Method: Ethical approval was granted for this study. Females with DHEAS levels >6.9 nmol/l were selected, questionnaires were sent to the corresponding general practitioner or hospital clinician. The information gathered from the questionnaire included, signs, symptoms and prescribed medication at presentation, initial diagnosis, results of follow up investigations, final diagnosis and treatment.

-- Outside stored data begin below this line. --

(** * Clinic-assistant dashboards: chat engine, history refresh and slot draft

    A shallow embedding of [PatientDashboard.js] and [DoctorDashboard.js].
    Each React component becomes a record of its [useState] cells; each
    handler becomes a function from the state to the next state and the list
    of effects it performs (requests handed to axios, alerts, console output).
    An [async] handler is cut at its single [await]: the part before it is the
    handler proper, the part after it is the [_settled] continuation, which
    receives the settled promise and the state current at that moment. *)

From Stdlib Require Import NArith ZArith String Ascii List Bool Lia DecimalN.
From stdpp Require Import base option list.
Import ListNotations.

Local Open Scope list_scope.
#[local] Set Warnings "-register-all".

(** ** The fragment of JavaScript the components use *)

Module Js.

(** A JavaScript string is a sequence of UTF-16 code units. *)
Definition jsstring : Type := list N.

(** An ASCII literal of the source, as code units. *)
Definition str (s : string) : jsstring :=
  List.map N_of_ascii (list_ascii_of_string s).

(** ECMAScript [WhiteSpace] and [LineTerminator] code points, the ones
    [String.prototype.trim] strips. All of them lie in the BMP. *)
Definition isWhiteSpace (c : N) : bool :=
  (  (c =? 0x0009) || (c =? 0x000A) || (c =? 0x000B) || (c =? 0x000C)
  || (c =? 0x000D) || (c =? 0x0020) || (c =? 0x00A0) || (c =? 0x1680)
  || ((0x2000 <=? c) && (c <=? 0x200A))
  || (c =? 0x2028) || (c =? 0x2029) || (c =? 0x202F) || (c =? 0x205F)
  || (c =? 0x3000) || (c =? 0xFEFF))%N.

Fixpoint trimStart (s : jsstring) : jsstring :=
  match s with
  | [] => []
  | c :: s' => if isWhiteSpace c then trimStart s' else s
  end.

Definition trimEnd (s : jsstring) : jsstring := rev (trimStart (rev s)).

(** [s.trim()] *)
Definition trim (s : jsstring) : jsstring := trimEnd (trimStart s).

(** Values that cross the component's boundary: JSON bodies, plus
    [undefined] for what a property read yields when nothing is there.
    Only the zero-ness of a number is ever observed, so integers stand for
    numbers. *)
Inductive value : Type :=
| undefined
| null
| boolean (b : bool)
| number (n : Z)
| text (s : jsstring)
| array (items : list value)
| object (fields : list (jsstring * value)).
(** [None] where the function returns [null]. *)
Definition buildCategoryPrompt (categoryData : CategoryAggregate)
    : option (list EnrichedCluster) * CategoryAggregate :=
  let highFrequencyClusters := filter (fun c => 20 <=? count c) (clusters categoryData) in
  if List.length highFrequencyClusters =? 0 then (None, categoryData)
  else
    let enrichedClusters := map (fun cluster => fst (enrichCluster cluster))
                                highFrequencyClusters in
    (Some enrichedClusters,
     mkCategoryAggregate
       (map (fun cluster => if 20 <=? count cluster then snd (enrichCluster cluster)
                            else cluster)
            (clusters categoryData))
       (totalResponses categoryData) (rawResponses categoryData)
       (columnRef categoryData) (processingStats categoryData)).

End PromptBuilder.

Import AggregationStats PromptBuilder.

(** ** TextAggregator.aggregateResponses: the [byLeader] bookkeeping

    The loop over [cleanedData] once more, read for [aggregated.byLeader]:
    an entry is created for a leader name that [byLeader] does not know yet,
    and every valid text of a record adds one to the [responseCount] of the
    record's leader.  A name that every object inherits is known without an
    entry; for it the first valid text throws, as in [leaderThemeStep].  The
    [themes] of an entry are left out.  The object is kept as the list of
    its entries in the order of their creation. *)

Module ByLeader.
Import Js Regex TextAggregator.

Record LeaderData : Type := mkLeaderData {
  responseCount : nat;
  l_department : string
}.

(** [aggregated.byLeader[leaderName]] is truthy: an entry, or an inherited
    property. *)
Definition knownLeader (byLeader : list (string * LeaderData)) (name : string) : bool :=
  existsb (fun entry => String.eqb (fst entry) name) byLeader
  || includes objectPrototypeKeys name.

(** [if (leaderName && !aggregated.byLeader[leaderName]) { ... }]. *)
Definition initLeader (byLeader : list (string * LeaderData)) (leaderName : option string)
    (department : string) : list (string * LeaderData) :=
  match leaderName with
  | Some name =>
      if truthy name && negb (knownLeader byLeader name)
      then assocSet byLeader name (mkLeaderData 0 department)
      else byLeader
  | None => byLeader
  end.

(** The leader part of one round of [textResponses.forEach]. *)
Definition leaderTextStep (leaderName : option string)
    (byLeader : list (string * LeaderData)) (textResponse : string)
    : result (list (string * LeaderData)) :=
  if isValidTextResponse (VStr textResponse) then
    match leaderName with
    | Some name =>
        if truthy name then
          if includes objectPrototypeKeys name then TypeError
          else assocUpdate byLeader name
                 (fun data => Ok (mkLeaderData (responseCount data + 1) (l_department data)))
        else Ok byLeader
    | None => Ok byLeader
    end
  else Ok byLeader.

(** One round of [cleanedData.forEach]. *)
Definition leaderStep (byLeader : list (string * LeaderData)) (record : SurveyRecord)
    : result (list (string * LeaderData)) :=
  response <- asObject record ;;
  let leaderName := extractLeaderName (_steamLeader response) in
  let department :=
    if truthyOpt (_department response)
    then match _department response with Some d => d | None => "Unknown" end
    else "Unknown" in
  let byLeader := initLeader byLeader leaderName department in
  forEach (fun byLeader mapping =>
             forEach (leaderTextStep leaderName)
                     (extractTextFromResponse response mapping) byLeader)
          questionMappings byLeader.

Results: One hundred and seventy-four questionnaires were sent to GPs, 22% replied, the remaining data were gathered from hospital case notes for referred patients. One hundred female patients were investigated, data were analysed on 84 patients. Most patients (53%) were aged between 21 and 30 years, the commonest presenting sign was hirsuitism (43%). Eleven percent had only raised DHEAS levels. Forty-nine percentage of the patients had an USS as part of follow up, 54% were identified as having cysts on their ovaries. Eight-two percentage of the patients with cysts on their ovaries identified by USS, had a raised androstenedione level, compared to only 36% with a raised testosterone level. T-test data suggest that androstenedione and testosterone combined together can differ between those patients with a positive versus a normal USS for ovarian cysts. DHEAS and androstenedione were shown to have a significant correlation with patients age.
Conclusions: An isolated elevation of DHEAS was shown not to be clinically significant. Data suggest that age related reference ranges should be determined for androstenedione, whilst raised androstenedione and testosterone levels do relate to the presence of ovarian cysts when identified by USS.